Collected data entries
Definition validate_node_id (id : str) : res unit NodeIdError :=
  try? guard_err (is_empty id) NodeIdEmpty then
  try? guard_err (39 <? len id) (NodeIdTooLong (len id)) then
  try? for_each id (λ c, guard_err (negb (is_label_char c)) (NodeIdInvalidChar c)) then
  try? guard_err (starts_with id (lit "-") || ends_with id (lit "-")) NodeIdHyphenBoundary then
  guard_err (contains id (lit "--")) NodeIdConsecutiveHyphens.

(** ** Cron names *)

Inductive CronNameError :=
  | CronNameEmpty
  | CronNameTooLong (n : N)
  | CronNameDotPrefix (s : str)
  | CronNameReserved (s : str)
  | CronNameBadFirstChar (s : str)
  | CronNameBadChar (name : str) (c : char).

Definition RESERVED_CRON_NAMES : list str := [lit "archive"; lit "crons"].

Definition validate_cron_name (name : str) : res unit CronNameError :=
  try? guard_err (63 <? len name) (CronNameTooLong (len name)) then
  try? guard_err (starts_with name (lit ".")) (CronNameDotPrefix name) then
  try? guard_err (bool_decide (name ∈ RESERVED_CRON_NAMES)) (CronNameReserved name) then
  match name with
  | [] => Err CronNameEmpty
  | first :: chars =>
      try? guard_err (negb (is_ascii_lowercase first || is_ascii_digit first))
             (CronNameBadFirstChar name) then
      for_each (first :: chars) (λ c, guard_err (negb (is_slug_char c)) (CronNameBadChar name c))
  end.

Task brief
Your task is to write out every record exactly.

Exercise response
Definition validate_node_id (id : str) : res unit NodeIdError :=
  try? guard_err (is_empty id) NodeIdEmpty then
  try? guard_err (39 <? len id) (NodeIdTooLong (len id)) then
  try? for_each id (λ c, guard_err (negb (is_label_char c)) (NodeIdInvalidChar c)) then
  try? guard_err (starts_with id (lit "-") || ends_with id (lit "-")) NodeIdHyphenBoundary then
  guard_err (contains id (lit "--")) NodeIdConsecutiveHyphens.

(** ** Cron names *)

Inductive CronNameError :=
  | CronNameEmpty
  | CronNameTooLong (n : N)
  | CronNameDotPrefix (s : str)
  | CronNameReserved (s : str)
  | CronNameBadFirstChar (s : str)
  | CronNameBadChar (name : str) (c : char).

Definition RESERVED_CRON_NAMES : list str := [lit "archive"; lit "crons"].

Definition validate_cron_name (name : str) : res unit CronNameError :=
  try? guard_err (63 <? len name) (CronNameTooLong (len name)) then
  try? guard_err (starts_with name (lit ".")) (CronNameDotPrefix name) then
  try? guard_err (bool_decide (name ∈ RESERVED_CRON_NAMES)) (CronNameReserved name) then
  match name with
  | [] => Err CronNameEmpty
  | first :: chars =>
      try? guard_err (negb (is_ascii_lowercase first || is_ascii_digit first))
             (CronNameBadFirstChar name) then
      for_each (first :: chars) (λ c, guard_err (negb (is_slug_char c)) (CronNameBadChar name c))
  end.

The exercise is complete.